Lemma get_set_other (r r' : reg) (v : Z) (s : state) :
  r <> r' -> get r (set r' v s) = get r s.
Proof. destruct r, r'; intros H; try reflexivity; contradiction. Qed.

Lemma get_log (r r' : reg) (v : Z) (s : state) : get r (log r' v s) = get r s.
Proof. now destruct r. Qed.

Lemma keeps_reads {A : Type} (r : reg) (c : Sys A) : reads c -> keeps r c.
Proof. intros H s a s' E. now rewrite (H _ _ _ E). Qed.

Lemma keeps_bind {A B : Type} (r : reg) (c : Sys A) (k : A -> Sys B) :
  keeps r c -> (forall a, keeps r (k a)) -> keeps r (bind c k).
Proof.
  intros Hc Hk s b s'' E. apply bind_Some in E as (a & s' & E1 & E2).
  rewrite (Hk _ _ _ _ E2). exact (Hc _ _ _ E1).
Qed.

Lemma keeps_if {A : Type} (r : reg) (b : bool) (c1 c2 : Sys A) :
  keeps r c1 -> keeps r c2 -> keeps r (if b then c1 else c2).
Proof. now destruct b. Qed.

Lemma keeps_set_MainPLLConfigured (r : reg) (v : Z) :
  keeps r (set_MainPLLConfigured v).
Proof. intros s a s' [= _ <-]. now destruct r. Qed.

Section Frame.

Context {hdr : DeviceHeader}.

Lemma keeps_store (r r' : reg) (v : Z) : r <> r' -> keeps r (store r' v).
Proof.
  intros Hne s a s' [= _ <-]. rewrite get_set_other by assumption.
  apply get_log.
Qed.

Lemma keeps_wait_flag (r r' : reg) (flag : Z) :
  r <> r' -> keeps r (wait_flag r' flag).
Proof. intros Hne s a s' [= _ <-]. now apply get_set_other. Qed.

● **Description of the task**:
Say how many lines in the data above contain the string "apply", and give no other output.

● **Task output**:
3